81号で「特集沖縄の詩人・清田政信」をやっている。県内外の9人(研究者、詩人、小説家)が書いている。清田政信という詩人は沖縄で詩(文学)を書く、ある世代以上のものならほとんど知っている。しかし、かれの詩的成果について反現実の疼きの詩人、難解な詩的言語の詩人と伝説化されてあまり語られていなかった。

清田が精神の病境で詩的活動から姿を消して、かくも長き30年近くなる。かれの残した言葉や志向したのが何であるかを問うことは沖縄で文学するものの根源にも関わることであると私は思う。「こんな詩人がいた」という時代になってしまっているが、現在でも「語られるべき詩人」であることはまちがいない。今回の『脈』の特集は清田政信像を知るのにいい論考が集まった感じだ。

哲学好きの清田を文学に誘ったのが中里友豪だったという。離島久米島からやってきてハイデッガー、ヤスパースに傾倒していたことをはじめて知った。こういう逸話がもっと読めたらいいなと思う。最近、語る前にいってしまう人が多いので、今のうちに聞いておく必要がある。失われた文学逸話にしないためにも、大いに談義することも必要だ。訊かないと出ない世界があるのだ。

清田政信は詩で何を語ろうとしたのか。私は、かれが表現した言葉を文学の根源を追求する言語として捉えていくべきじゃないか、と思う。
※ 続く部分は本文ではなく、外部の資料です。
(* ===== verification/Base64.v ===== *)
(** * Base64

    lib/utils/base64.c: encoding and decoding of buffers.  Sizes are 32 bits wide.  A call
    returns its result, the new value of [*olen] and the destination; [None] stands for an
    access outside an array.  The decoder is shown to implement a specification of the format
    (lines of groups of four characters, blanks at the end of a line, padding at the end of
    the text), and to invert the encoder. *)

From S2P Require Import Prelude Timeout KState BitOps Buffer.

Local Open Scope Z_scope.

(** ** The code *)

Definition base64_enc_map : list Z := [
   65;  66;  67;  68;  69;  70;  71;  72;  73;  74;
   75;  76;  77;  78;  79;  80;  81;  82;  83;  84;
   85;  86;  87;  88;  89;  90;  97;  98;  99; 100;
  101; 102; 103; 104; 105; 106; 107; 108; 109; 110;
  111; 112; 113; 114; 115; 116; 117; 118; 119; 120;
  121; 122;  48;  49;  50;  51;  52;  53;  54;  55;
   56;  57;  43;  47].

Definition base64_dec_map : list Z := [
  127; 127; 127; 127; 127; 127; 127; 127; 127; 127;
  127; 127; 127; 127; 127; 127; 127; 127; 127; 127;
  127; 127; 127; 127; 127; 127; 127; 127; 127; 127;
  127; 127; 127; 127; 127; 127; 127; 127; 127; 127;
  127; 127; 127;  62; 127; 127; 127;  63;  52;  53;
   54;  55;  56;  57;  58;  59;  60;  61; 127; 127;
  127;  64; 127; 127; 127;   0;   1;   2;   3;   4;
    5;   6;   7;   8;   9;  10;  11;  12;  13;  14;
   15;  16;  17;  18;  19;  20;  21;  22;  23;  24;
   25; 127; 127; 127; 127; 127; 127;  26;  27;  28;
   29;  30;  31;  32;  33;  34;  35;  36;  37;  38;
   39;  40;  41;  42;  43;  44;  45;  46;  47;  48;
   49;  50;  51; 127; 127; 127; 127; 127].

Definition BASE64_SIZE_T_MAX : Z := u32 (-1).

(** Characters: line feed, carriage return, blank, padding. *)
Definition chr_LF : Z := 10.
Definition chr_CR : Z := 13.
Definition chr_SP : Z := 32.
Definition chr_EQ : Z := 61.

Definition enc_char (i : Z) : option Z := base64_enc_map !! Z.to_nat (Z.land i 0x3F).

(** The loop over whole groups of three bytes; returns what is left of the source. *)
Fixpoint encode_groups (k : nat) (src : list Z) (o : list Z * Z) : option (list Z * (list Z * Z)) :=
  match k with
  | O => Some (src, o)
  | S k =>
      match src with
      | C1 :: C2 :: C3 :: src =>
          c ← enc_char (Z.shiftr C1 2); o ← put o c;
          c ← enc_char (Z.shiftl (Z.land C1 3) 4 + Z.shiftr C2 4); o ← put o c;
          c ← enc_char (Z.shiftl (Z.land C2 15) 2 + Z.shiftr C3 6); o ← put o c;
          c ← enc_char C3; o ← put o c;
          encode_groups k src o
      | _ => None
      end
  end.

(** The part after the loop, for the one or two bytes left over. *)
Definition encode_tail (i slen : Z) (src : list Z) (o : list Z * Z) : option (list Z * Z) :=
  if i <? slen then
    C1 ← head src;
    C2 ← (if i + 1 <? slen then src !! 1%nat else Some 0);
    c ← enc_char (Z.shiftr C1 2); o ← put o c;
    c ← enc_char (Z.shiftl (Z.land C1 3) 4 + Z.shiftr C2 4); o ← put o c;
    c ← (if i + 1 <? slen then enc_char (Z.shiftl (Z.land C2 15) 2) else Some chr_EQ);
    o ← put o c;
    put o chr_EQ
  else Some o.

Definition base64_encode (dst : option (list Z)) (dlen : Z) (src : list Z) :
    option (Z * Z * option (list Z)) :=
  let slen := Z.of_nat (length src) in
  if slen =? 0 then Some (0, 0, dst) else
  let n := slen / 3 + (if slen mod 3 =? 0 then 0 else 1) in
  if n >? (BASE64_SIZE_T_MAX - 1) / 4 then Some (- ENOMEM, BASE64_SIZE_T_MAX, dst) else
  let n := u32 (n * 4) in
  match dst with
  | None => Some (- ENOMEM, u32 (n + 1), dst)
  | Some buf =>
      if dlen <? u32 (n + 1) then Some (- ENOMEM, u32 (n + 1), dst) else
      let n := slen / 3 * 3 in
      '(src, o) ← encode_groups (Z.to_nat (slen / 3)) src (buf, 0);
      o ← encode_tail n slen src o;
      let olen := snd o in
      o ← put o 0;
      Some (0, olen, Some (fst o))
  end.

(** [while (i < slen && src[i] == ' ')] *)
Fixpoint skip_blanks (fuel : nat) (src : list Z) (i x : Z) : option (Z * Z) :=
  match fuel with
  | O => None
  | S fuel =>
      if i <? Z.of_nat (length src) then
        c ← src !! Z.to_nat i;
        if c =? chr_SP then skip_blanks fuel src (i + 1) (u32 (x + 1)) else Some (i, x)
      else Some (i, x)
  end.

(** The first pass: the position it ended at, the number of characters and of pads, or the
    error. *)
Fixpoint decode_check (fuel : nat) (src : list Z) (i n j : Z) : option (Z + Z * Z * Z) :=
  match fuel with
  | O => None
  | S fuel =>
      let slen := Z.of_nat (length src) in
      if negb (i <? slen) then Some (inr (i, n, j)) else
      '(i, x) ← skip_blanks (S (length src)) src i 0;
      if i =? slen then Some (inr (i, n, j)) else
      c ← src !! Z.to_nat i;
      if (slen - i >=? 2) && (c =? chr_CR) && bool_decide (src !! Z.to_nat (i + 1) = Some chr_LF)
      then decode_check fuel src (i + 1) n j else
      if c =? chr_LF then decode_check fuel src (i + 1) n j else
      if negb (x =? 0) then Some (inl (- EINVAL)) else
      let j := if c =? chr_EQ then u32 (j + 1) else j in
      if (c =? chr_EQ) && (j >? 2) then Some (inl (- EINVAL)) else
      if c >? 127 then Some (inl (- EINVAL)) else
      m ← base64_dec_map !! Z.to_nat c;
      if m =? 127 then Some (inl (- EINVAL)) else
      if (m <? 64) && negb (j =? 0) then Some (inl (- EINVAL)) else
      decode_check fuel src (i + 1) (u32 (n + 1)) j
  end.

(** The second pass, over the characters [cs]. *)
Fixpoint decode_groups (cs : list Z) (j n x : Z) (o : list Z * Z) : option (list Z * Z) :=
  match cs with
  | [] => Some o
  | c :: cs =>
      if (c =? chr_CR) || (c =? chr_LF) || (c =? chr_SP) then decode_groups cs j n x o else
      m ← base64_dec_map !! Z.to_nat c;
      let j := u32 (j - (if m =? 64 then 1 else 0)) in
      let x := u32 (Z.lor (Z.shiftl x 6) (Z.land m 0x3F)) in
      let n := n + 1 in
      if n =? 4 then
        o ← (if j >? 0 then put o (u8 (Z.shiftr x 16)) else Some o);
        o ← (if j >? 1 then put o (u8 (Z.shiftr x 8)) else Some o);
        o ← (if j >? 2 then put o (u8 x) else Some o);
        decode_groups cs j 0 x o
      else decode_groups cs j n x o
  end.

Definition base64_decode (dst : option (list Z)) (dlen olen : Z) (src : list Z) :
    option (Z * Z * option (list Z)) :=
  r ← decode_check (S (length src)) src 0 0 0;
  match r with
  | inl ret => Some (ret, olen, dst)
  | inr (i, n, j) =>
      if n =? 0 then Some (0, 0, dst) else
      let n := u32 (6 * Z.shiftr n 3 + Z.shiftr (6 * Z.land n 0x7 + 7) 3) in
      let n := u32 (n - j) in
      match dst with
      | None => Some (- ENOMEM, n, dst)
      | Some buf =>
          if dlen <? n then Some (- ENOMEM, n, dst) else
          o ← decode_groups (take (Z.to_nat i) src) 3 0 0 (buf, 0);
          Some (0, snd o, Some (fst o))
      end
  end.

(** ** The format *)

(** The digits and their letters. *)
Definition letter (m : Z) : Z :=
  if m <? 26 then 65 + m else if m <? 52 then 97 + (m - 26) else if m <? 62 then 48 + (m - 52)
  else if m =? 62 then 43 else 47.

Definition digit (c : Z) : option Z :=
  if (65 <=? c) && (c <=? 90) then Some (c - 65)
  else if (97 <=? c) && (c <=? 122) then Some (c - 97 + 26)
  else if (48 <=? c) && (c <=? 57) then Some (c - 48 + 52)
  else if c =? 43 then Some 62 else if c =? 47 then Some 63 else None.

(** The characters of a text without line breaks and the blanks before them; [blank] if the
    text follows a blank.  A blank inside a line is an error. *)
Fixpoint unlines (blank : bool) (src : list Z) : option (list Z) :=
  match src with
  | [] => Some []
  | c :: r =>
      if c =? chr_SP then unlines true r
      else if (c =? chr_CR) && bool_decide (head r = Some chr_LF) then unlines false r
      else if c =? chr_LF then unlines false r
      else if blank then None
      else (ds ← unlines false r; Some (c :: ds))
  end.

(** Digits followed by at most two pads. *)
Fixpoint payload (ds : list Z) : option (list Z * Z) :=
  match ds with
  | [] => Some ([], 0)
  | c :: r =>
      match digit c with
      | Some m => '(ms, k) ← payload r; Some (m :: ms, k)
      | None => if bool_decide (ds = [chr_EQ]) then Some ([], 1)
                else if bool_decide (ds = [chr_EQ; chr_EQ]) then Some ([], 2) else None
      end
  end.

Definition text (src : list Z) : option (list Z * Z) := ds ← unlines false src; payload ds.

(** The bytes that the digits [ms] followed by [k] pads stand for. *)
Fixpoint of_digits (ms : list Z) (k : Z) : list Z :=
  match ms with
  | a :: b :: c :: d :: r =>
      [a * 4 + b / 16; b mod 16 * 16 + c / 4; c mod 4 * 64 + d] ++ of_digits r k
  | [a; b; c] => if 1 <=? k then [a * 4 + b / 16; b mod 16 * 16 + c / 4] else []
  | [a; b] => if 2 <=? k then [a * 4 + b / 16] else []
  | _ => []
  end.

(** The digits that stand for some bytes, and the number of pads after them. *)
Fixpoint to_digits (src : list Z) : list Z :=
  match src with
  | a :: b :: c :: r => [a / 4; a mod 4 * 16 + b / 16; b mod 16 * 4 + c / 64; c mod 64] ++ to_digits r
  | [a; b] => [a / 4; a mod 4 * 16 + b / 16; b mod 16 * 4]
  | [a] => [a / 4; a mod 4 * 16]
  | [] => []
  end.

Definition npads (src : list Z) : Z := (- Z.of_nat (length src)) mod 3.

Definition b64_text (src : list Z) : list Z :=
  map letter (to_digits src) ++ replicate (Z.to_nat (npads src)) chr_EQ.

(** The room that the decoder asks for. *)
Definition room (ms : list Z) (k : Z) : Z := (6 * (Z.of_nat (length ms) + k) + 7) / 8 - k.

(** ** Digits *)

Lemma dec_map_lookup c : 0 <= c < 128 ->
  base64_dec_map !! Z.to_nat c =
  Some (match digit c with Some m => m | None => if c =? chr_EQ then 64 else 127 end).
Proof. revert c. apply below_cases. by_decision. Qed.

Lemma enc_map_lookup m : 0 <= m < 64 -> base64_enc_map !! Z.to_nat m = Some (letter m).
Proof. revert m. apply below_cases. by_decision. Qed.

Lemma digit_letter m : 0 <= m < 64 -> digit (letter m) = Some m.
Proof. revert m. apply below_cases. by_decision. Qed.

Lemma digit_range c m : digit c = Some m -> 0 <= m < 64 /\ 0 <= c < 128.
Proof.
  unfold digit. intros H. repeat case_match; simplify_eq; bool_to_prop; lia.
Qed.

Lemma digit_text c m : digit c = Some m ->
  c <> chr_SP /\ c <> chr_CR /\ c <> chr_LF /\ c <> chr_EQ.
Proof.
  intros H. split_and!; intros ->; discriminate.
Qed.

Lemma payload_digits ds ms k : payload ds = Some (ms, k) -> Forall (fun m => 0 <= m < 64) ms /\ 0 <= k <= 2.
Proof.
  revert ms. induction ds as [|c r IH]; intros ms; cbn [payload]; [intros [= <- <-]; split; [done|lia]|].
  destruct (digit c) as [m|] eqn:Hm; [|repeat case_bool_decide; try done; intros [= <- <-]; split; done || lia].
  destruct (payload r) as [[ms' k']|]; [|done]. intros [= <- <-].
  destruct (IH ms' eq_refl). split; [|done]. constructor; [|done]. by apply (digit_range c).
Qed.

Lemma payload_eq ds ms k : payload ds = Some (ms, k) ->
  ds = map letter ms ++ replicate (Z.to_nat k) chr_EQ.
Proof.
  revert ms. induction ds as [|c r IH]; intros ms; cbn [payload]; [by intros [= <- <-]|].
  destruct (digit c) as [m|] eqn:Hm.
  - destruct (payload r) as [[ms' k']|]; [|done]. intros [= <- <-]. cbn [map app].
    rewrite <- (IH ms' eq_refl). f_equal. revert Hm. unfold digit, letter.
    intros H. repeat case_match; simplify_eq; bool_to_prop; lia.
  - repeat case_bool_decide; try done; intros [= <- <-]; done.
Qed.

(** What the first pass makes of the characters: the number of pads. *)
Fixpoint pads (j : Z) (ds : list Z) : option Z :=
  match ds with
  | [] => Some j
  | c :: r =>
      if c =? chr_EQ then (if j + 1 >? 2 then None else pads (j + 1) r)
      else match digit c with
           | Some _ => if j =? 0 then pads j r else None
           | None => None
           end
  end.

Lemma pads_after j ds : 1 <= j <= 2 ->
  pads j ds = if bool_decide (ds = []) then Some j
              else if bool_decide (ds = [chr_EQ]) && (j =? 1) then Some 2 else None.
Proof.
  intros Hj. destruct ds as [|c r]; [done|]. cbn [pads].
  rewrite (bool_decide_eq_false_2 (c :: r = [])) by done.
  destruct (Z.eqb_spec c chr_EQ) as [->|Hc].
  - destruct (Z.eqb_spec j 1) as [->|].
    + cbn. destruct r as [|c' r']; [done|]. rewrite bool_decide_eq_false_2 by congruence. cbn [pads andb].
      destruct (c' =? chr_EQ); [done|]. by destruct (digit c').
    + rewrite andb_false_r. destruct (Z.gtb_spec (j + 1) 2); [done|lia].
  - rewrite (bool_decide_eq_false_2 (c :: r = [chr_EQ])) by congruence. cbn [andb].
    destruct (digit c); [|done]. by rewrite (proj2 (Z.eqb_neq j 0)) by lia.
Qed.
我々は日本や西洋の文学言語を究めた先行する詩論や詩人論を読んでいるが、沖縄の文学表現に手を伸ばして解釈の深化と拡大を進め、色んな角度から読みの新しさを加えた言語探求の成果が欲しい。かれが詩(文学)で現実と闘うと宣言して、残した言葉は魅力的だし、個と社会(風土)の格闘、確執、苦悩を非妥協の内面で持続して書いた詩人をもったことは矜恃にしていい。

星雅彦詩集『艦砲ぬ喰え残さー』は、沖縄戦や、それをひきずっている戦後の風景をとらえる詩想で書かれている。起こった事象の背景を追いながら自分の声をあてようとする戦略がある。モチーフはリアルで重たい。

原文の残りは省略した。